I suffer from some chronic pain issues, which occasionally make it impossible or very uncomfortable for me to get down and play with my son, who is just over 2 years old.
My wife has also had some issues, recently. She sprained her foot during her last trimester, and just delivered our second son and has quite a few tender spots.
The solution we use with my son is to simply tell him that we hurt. Right now, the language we use is, "I can't play right now, because I have an owie. My neck is owie, and my back is owie." I have told him that, verbatim, several times before. He understood very well the first time I told him this. He does act disappointed, but he knows it's not because I have a problem with him. I think on a few occasions I even made that explicit, and said, "Papa wants to play, but I can't because of my owies."

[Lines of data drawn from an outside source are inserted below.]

Lemma seg_upd (a : list Z) n i v :
  1 ≤ i ≤ n → seg (<[Z.to_nat i := v]> a) n = <[Z.to_nat (i - 1) := v]> (seg a n).
Proof.
  intros. unfold seg. rewrite drop_insert_ge by lia.
  rewrite take_insert_lt by lia. f_equal. lia.
Qed.

Lemma seg_upd_out (a : list Z) n i v :
  n < i → seg (<[Z.to_nat i := v]> a) n = seg a n.
Proof.
  intros. unfold seg. destruct (decide (0 ≤ n)).
  - rewrite drop_insert_ge by lia. by rewrite take_insert_ge by lia.
  - by replace (Z.to_nat n) with 0%nat by lia.
Qed.

Lemma seg_snoc (a : list Z) n :
  0 ≤ n → n + 1 < Z.of_nat (length a) →
  seg a (n + 1) = seg a n ++ [get a (n + 1)].
Proof.
  intros. unfold seg. replace (Z.to_nat (n + 1)) with (S (Z.to_nat n)) by lia.
  erewrite take_S_r; [done|].
  rewrite lookup_drop. rewrite <- rd_in by lia. unfold rd.
  destruct (Z.ltb_spec (n + 1) 0); [lia|]. f_equal. lia.
Qed.

(** Exchanging two cells of a list permutes it. *)
Lemma insert_head_perm (l : list Z) j x y :
  l !! j = Some y → y :: <[j := x]> l ≡ₚ x :: l.
Proof.
  revert j. induction l as [|z l IH]; intros [|j] Hj; simplify_eq/=.
  - apply perm_swap.
  - rewrite perm_swap. rewrite (IH _ Hj). apply perm_swap.
Qed.

Lemma exchange_perm (l : list Z) i j x y :
  l !! i = Some x → l !! j = Some y → <[j := x]> (<[i := y]> l) ≡ₚ l.
Proof.
  revert i j. induction l as [|z l IH]; intros [|i] [|j] Hi Hj; simplify_eq/=.
  - done.
  - by apply insert_head_perm.
  - by apply insert_head_perm.
  - f_equiv. by apply IH.
Qed.

Lemma length_swap (a : list Z) i j : length (swap a i j) = length a.
Proof. unfold swap. by rewrite !length_insert. Qed.

Lemma get_swap (a : list Z) i j k :
  0 ≤ i < Z.of_nat (length a) → 0 ≤ j < Z.of_nat (length a) →
  get (swap a i j) k =
    if k =? j then get a i else if k =? i then get a j else get a k.
Proof.
  intros. unfold swap. rewrite get_upd by (rewrite length_insert; lia).
  destruct (k =? j); [done|]. by rewrite get_upd.
Qed.

Lemma heapSwap_in (a : list Z) i j :
  0 ≤ i < Z.of_nat (length a) → 0 ≤ j < Z.of_nat (length a) →
  heapSwap i j a = Some (swap a i j).
Proof.
  intros. unfold heapSwap. rewrite !rd_in by done. simpl.
  rewrite wr_in by done. simpl. rewrite wr_in by (rewrite length_insert; lia).
  done.
Qed.

Lemma seg_swap_perm (a : list Z) n i j :
  n < Z.of_nat (length a) → 1 ≤ i ≤ n → 1 ≤ j ≤ n →
  seg (swap a i j) n ≡ₚ seg a n.
Proof.
  intros. unfold swap. rewrite !seg_upd by lia.
  apply exchange_perm.
  - rewrite seg_lookup by lia. rewrite <- rd_in by lia. unfold rd.
    destruct (Z.ltb_spec i 0); [lia|]. f_equal. lia.
  - rewrite seg_lookup by lia. rewrite <- rd_in by lia. unfold rd.
    destruct (Z.ltb_spec j 0); [lia|]. f_equal. lia.
Qed.

Lemma get_upd_ne' (a : list Z) i j v :
  0 ≤ i → j ≠ i → get (<[Z.to_nat i := v]> a) j = get a j.
Proof.
  intros Hi Hne. unfold get, rd.
  destruct (Z.ltb_spec j 0); [done|].
  rewrite list_lookup_insert_ne; [done|lia].
Qed.

(** * The heap *)

Ltac case_eqb :=
  repeat match goal with
  | |- context [?a =? ?b] => destruct (Z.eqb_spec a b); try lia
  end.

To make it easier on him, I try to do other things with him, such as reading a book while sharing a seat. Other times I try to suggest more playful activities that I know I can physically handle--that is, ones that let me sit somewhere comfortably and interact with him. Some activities like this are Play-Doh or drawing. Often, it's enough that I'm there with him, that I don't actually have to do all that much.
To sum up, my solution is really two parts:
- Just be frank with your son, using language that's at his level. Your 3-year-old may understand more complex phrasing than just saying you having an "owie" on your back.
- Suggest other activities for him to engage in, preferably those where you have some involvement.
I think this will help with other possible reasons for not being able to play with him. For instance, my son quickly adapted to, "Mama can't play right now, she's feeding the baby." He understands that sometimes we're not available.